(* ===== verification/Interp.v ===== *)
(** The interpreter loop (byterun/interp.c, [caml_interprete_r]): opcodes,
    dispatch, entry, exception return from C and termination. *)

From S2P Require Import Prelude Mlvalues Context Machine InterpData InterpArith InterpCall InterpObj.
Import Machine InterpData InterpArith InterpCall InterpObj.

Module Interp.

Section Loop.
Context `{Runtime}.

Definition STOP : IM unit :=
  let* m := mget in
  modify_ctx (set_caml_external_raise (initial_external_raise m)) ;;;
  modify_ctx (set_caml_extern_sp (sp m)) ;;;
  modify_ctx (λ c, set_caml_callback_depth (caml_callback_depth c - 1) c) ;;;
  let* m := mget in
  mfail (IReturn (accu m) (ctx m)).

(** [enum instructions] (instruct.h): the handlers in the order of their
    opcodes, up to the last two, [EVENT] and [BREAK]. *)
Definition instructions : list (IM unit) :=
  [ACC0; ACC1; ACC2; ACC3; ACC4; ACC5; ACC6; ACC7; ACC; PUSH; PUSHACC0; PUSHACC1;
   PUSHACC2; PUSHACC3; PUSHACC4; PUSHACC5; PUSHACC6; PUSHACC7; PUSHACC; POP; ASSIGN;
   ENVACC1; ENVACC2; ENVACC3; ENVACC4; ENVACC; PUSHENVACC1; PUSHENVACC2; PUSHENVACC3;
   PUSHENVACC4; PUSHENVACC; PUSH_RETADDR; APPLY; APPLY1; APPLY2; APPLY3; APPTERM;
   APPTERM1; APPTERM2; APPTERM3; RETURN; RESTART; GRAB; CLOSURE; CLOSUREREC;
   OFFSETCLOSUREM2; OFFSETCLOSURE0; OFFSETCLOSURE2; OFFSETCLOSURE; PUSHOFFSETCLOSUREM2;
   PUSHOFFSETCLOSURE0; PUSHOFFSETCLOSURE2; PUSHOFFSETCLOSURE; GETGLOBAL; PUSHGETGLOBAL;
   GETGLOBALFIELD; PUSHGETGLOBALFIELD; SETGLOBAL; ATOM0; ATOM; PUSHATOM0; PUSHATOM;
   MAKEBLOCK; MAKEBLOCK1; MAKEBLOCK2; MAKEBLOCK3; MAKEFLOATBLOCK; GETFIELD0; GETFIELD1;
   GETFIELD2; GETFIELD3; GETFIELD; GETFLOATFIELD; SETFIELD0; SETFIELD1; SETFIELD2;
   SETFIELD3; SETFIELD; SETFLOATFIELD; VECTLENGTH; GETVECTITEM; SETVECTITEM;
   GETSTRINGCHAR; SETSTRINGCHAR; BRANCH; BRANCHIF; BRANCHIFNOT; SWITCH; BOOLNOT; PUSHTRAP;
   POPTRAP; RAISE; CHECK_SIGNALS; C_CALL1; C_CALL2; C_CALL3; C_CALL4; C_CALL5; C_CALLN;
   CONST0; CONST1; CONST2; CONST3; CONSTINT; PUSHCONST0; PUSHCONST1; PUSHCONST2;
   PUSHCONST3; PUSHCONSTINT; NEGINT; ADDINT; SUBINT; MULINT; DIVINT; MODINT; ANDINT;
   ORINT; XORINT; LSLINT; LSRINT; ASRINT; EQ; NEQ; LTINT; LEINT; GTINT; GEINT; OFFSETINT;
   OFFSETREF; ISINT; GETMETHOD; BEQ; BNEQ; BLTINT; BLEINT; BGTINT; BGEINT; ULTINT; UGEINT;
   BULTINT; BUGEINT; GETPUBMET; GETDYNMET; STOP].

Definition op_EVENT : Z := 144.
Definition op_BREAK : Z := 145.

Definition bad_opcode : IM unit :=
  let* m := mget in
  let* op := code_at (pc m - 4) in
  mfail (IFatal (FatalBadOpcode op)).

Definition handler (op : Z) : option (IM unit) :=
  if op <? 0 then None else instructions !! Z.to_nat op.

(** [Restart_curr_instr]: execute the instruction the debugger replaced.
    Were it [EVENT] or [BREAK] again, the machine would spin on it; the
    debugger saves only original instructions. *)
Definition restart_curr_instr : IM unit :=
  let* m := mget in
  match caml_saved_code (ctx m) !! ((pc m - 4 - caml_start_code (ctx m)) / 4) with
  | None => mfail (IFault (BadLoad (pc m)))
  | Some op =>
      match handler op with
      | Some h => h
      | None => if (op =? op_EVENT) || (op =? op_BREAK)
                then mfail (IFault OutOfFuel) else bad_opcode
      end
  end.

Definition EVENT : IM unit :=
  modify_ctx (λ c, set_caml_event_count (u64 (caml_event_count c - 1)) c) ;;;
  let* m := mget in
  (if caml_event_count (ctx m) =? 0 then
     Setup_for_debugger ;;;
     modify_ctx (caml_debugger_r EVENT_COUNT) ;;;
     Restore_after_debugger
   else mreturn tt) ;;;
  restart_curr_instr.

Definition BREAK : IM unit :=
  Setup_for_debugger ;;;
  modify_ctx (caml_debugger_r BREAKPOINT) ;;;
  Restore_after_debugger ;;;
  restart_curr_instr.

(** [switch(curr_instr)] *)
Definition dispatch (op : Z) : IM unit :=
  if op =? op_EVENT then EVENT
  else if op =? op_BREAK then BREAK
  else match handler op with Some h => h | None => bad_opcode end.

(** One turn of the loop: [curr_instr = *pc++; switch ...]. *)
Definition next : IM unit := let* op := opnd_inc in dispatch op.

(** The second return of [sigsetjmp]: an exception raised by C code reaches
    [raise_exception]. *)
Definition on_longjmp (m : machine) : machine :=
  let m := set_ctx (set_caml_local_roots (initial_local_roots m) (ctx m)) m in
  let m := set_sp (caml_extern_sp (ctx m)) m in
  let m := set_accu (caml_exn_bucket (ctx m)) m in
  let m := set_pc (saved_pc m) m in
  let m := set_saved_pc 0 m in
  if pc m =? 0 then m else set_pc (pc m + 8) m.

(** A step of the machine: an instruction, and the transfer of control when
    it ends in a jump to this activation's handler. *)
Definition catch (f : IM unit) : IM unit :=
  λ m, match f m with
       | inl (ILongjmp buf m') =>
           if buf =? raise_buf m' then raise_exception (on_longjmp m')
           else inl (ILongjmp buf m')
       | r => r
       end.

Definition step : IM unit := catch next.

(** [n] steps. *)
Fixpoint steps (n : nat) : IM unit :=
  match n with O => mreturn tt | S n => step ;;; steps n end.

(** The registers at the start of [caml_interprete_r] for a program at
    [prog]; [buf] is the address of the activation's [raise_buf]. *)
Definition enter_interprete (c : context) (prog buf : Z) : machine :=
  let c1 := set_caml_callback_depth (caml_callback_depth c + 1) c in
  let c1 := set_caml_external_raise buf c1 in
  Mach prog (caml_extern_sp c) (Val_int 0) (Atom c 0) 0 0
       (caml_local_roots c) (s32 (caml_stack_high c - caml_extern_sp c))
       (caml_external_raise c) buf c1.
--
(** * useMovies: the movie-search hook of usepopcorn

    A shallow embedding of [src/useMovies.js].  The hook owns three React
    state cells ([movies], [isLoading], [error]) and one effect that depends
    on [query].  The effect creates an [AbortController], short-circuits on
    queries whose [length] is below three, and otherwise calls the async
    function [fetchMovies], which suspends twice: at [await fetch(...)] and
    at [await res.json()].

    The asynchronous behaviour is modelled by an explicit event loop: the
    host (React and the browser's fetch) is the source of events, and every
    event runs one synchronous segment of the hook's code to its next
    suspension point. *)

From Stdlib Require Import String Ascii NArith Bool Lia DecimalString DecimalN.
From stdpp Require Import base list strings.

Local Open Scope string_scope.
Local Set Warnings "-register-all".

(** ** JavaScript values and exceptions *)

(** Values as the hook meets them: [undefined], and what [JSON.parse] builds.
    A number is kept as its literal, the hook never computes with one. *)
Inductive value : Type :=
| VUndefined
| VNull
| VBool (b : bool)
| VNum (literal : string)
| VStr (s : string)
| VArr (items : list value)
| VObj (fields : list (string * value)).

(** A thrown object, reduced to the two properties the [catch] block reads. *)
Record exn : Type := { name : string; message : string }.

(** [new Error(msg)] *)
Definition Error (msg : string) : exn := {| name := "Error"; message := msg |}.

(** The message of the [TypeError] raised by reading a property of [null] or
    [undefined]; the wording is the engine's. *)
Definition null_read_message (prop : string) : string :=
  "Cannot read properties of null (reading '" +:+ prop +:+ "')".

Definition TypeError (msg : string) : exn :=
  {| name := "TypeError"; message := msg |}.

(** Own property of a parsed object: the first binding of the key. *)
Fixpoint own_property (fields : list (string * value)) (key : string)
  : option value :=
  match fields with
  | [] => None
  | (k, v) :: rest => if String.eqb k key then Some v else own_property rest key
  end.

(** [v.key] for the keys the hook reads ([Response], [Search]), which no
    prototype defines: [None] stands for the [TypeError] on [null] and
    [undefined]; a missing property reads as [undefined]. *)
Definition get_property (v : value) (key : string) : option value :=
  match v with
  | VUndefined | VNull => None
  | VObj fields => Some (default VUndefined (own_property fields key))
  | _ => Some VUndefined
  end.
--
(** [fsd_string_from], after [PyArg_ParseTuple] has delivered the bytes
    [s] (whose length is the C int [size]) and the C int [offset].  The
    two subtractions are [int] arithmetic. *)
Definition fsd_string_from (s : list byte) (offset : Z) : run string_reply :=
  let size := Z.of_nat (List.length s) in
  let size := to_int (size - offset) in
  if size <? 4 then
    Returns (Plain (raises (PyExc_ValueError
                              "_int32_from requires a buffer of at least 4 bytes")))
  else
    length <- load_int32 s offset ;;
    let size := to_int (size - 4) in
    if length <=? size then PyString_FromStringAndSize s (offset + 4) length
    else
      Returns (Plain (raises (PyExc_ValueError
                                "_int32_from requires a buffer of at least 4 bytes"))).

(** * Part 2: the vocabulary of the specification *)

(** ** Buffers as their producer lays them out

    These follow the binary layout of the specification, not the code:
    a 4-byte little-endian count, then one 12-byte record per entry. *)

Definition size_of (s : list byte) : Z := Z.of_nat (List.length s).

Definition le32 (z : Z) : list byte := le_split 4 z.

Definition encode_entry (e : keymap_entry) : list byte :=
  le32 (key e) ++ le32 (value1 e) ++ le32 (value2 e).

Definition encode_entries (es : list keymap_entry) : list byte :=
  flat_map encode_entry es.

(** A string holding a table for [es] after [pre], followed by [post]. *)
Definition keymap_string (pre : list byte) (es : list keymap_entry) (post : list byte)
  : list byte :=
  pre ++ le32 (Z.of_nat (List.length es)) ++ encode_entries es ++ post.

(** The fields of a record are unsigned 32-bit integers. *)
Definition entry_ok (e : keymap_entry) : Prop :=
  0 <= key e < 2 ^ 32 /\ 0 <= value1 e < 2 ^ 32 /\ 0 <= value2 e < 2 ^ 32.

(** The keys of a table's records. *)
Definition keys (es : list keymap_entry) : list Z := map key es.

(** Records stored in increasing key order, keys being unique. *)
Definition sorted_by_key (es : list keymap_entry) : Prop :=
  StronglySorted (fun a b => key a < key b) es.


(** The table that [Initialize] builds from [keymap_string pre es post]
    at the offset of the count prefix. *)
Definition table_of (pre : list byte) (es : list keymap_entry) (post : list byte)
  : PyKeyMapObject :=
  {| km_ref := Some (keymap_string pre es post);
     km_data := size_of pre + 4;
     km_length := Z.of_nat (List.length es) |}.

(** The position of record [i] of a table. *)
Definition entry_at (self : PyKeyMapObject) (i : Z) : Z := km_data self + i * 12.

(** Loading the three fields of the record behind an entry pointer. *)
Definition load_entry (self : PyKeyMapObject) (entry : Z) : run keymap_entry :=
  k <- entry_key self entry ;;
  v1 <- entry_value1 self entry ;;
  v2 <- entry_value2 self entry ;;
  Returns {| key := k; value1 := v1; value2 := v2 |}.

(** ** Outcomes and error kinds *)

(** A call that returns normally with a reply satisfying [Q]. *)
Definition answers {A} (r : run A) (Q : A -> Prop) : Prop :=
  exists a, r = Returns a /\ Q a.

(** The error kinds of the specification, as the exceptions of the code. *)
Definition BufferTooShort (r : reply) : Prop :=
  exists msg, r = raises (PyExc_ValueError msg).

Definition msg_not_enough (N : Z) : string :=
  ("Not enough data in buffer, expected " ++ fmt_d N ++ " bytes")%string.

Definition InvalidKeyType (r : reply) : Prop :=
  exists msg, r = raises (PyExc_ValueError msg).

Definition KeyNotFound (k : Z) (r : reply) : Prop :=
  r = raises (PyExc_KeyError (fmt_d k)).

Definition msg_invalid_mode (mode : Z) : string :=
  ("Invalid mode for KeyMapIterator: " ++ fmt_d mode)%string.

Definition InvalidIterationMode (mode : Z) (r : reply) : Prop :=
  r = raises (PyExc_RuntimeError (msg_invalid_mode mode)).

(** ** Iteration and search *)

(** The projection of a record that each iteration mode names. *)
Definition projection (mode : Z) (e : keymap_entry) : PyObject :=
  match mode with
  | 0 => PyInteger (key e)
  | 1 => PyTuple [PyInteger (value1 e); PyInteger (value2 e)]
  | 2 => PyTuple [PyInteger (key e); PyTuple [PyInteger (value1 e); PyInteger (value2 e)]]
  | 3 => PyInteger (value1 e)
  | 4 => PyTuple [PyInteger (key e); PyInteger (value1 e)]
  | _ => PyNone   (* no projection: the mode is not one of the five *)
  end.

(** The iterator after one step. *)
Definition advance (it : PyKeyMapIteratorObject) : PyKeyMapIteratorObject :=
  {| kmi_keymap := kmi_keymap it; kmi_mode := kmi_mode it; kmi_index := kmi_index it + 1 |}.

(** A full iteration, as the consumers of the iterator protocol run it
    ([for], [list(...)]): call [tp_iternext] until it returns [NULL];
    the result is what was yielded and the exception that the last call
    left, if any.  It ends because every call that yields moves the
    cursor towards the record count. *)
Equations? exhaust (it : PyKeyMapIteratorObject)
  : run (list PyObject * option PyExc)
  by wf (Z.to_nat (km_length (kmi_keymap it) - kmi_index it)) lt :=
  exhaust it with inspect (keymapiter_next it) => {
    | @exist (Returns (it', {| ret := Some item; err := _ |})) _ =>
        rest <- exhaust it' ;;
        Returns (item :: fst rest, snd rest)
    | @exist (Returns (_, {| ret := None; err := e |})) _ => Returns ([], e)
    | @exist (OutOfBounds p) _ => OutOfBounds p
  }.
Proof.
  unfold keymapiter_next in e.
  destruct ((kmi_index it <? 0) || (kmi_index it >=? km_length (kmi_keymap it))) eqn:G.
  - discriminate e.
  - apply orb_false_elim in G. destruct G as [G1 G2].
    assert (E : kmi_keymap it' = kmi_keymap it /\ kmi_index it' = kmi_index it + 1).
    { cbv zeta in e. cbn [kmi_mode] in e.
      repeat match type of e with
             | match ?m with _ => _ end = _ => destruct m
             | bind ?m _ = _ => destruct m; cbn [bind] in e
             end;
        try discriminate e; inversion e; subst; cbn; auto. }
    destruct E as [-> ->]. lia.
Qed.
--
- AIM OF THE EXERCISE -
Determine how many lines of the data above contain the string "last", and give the result with nothing else.

- RESULT FOR THIS TASK -
2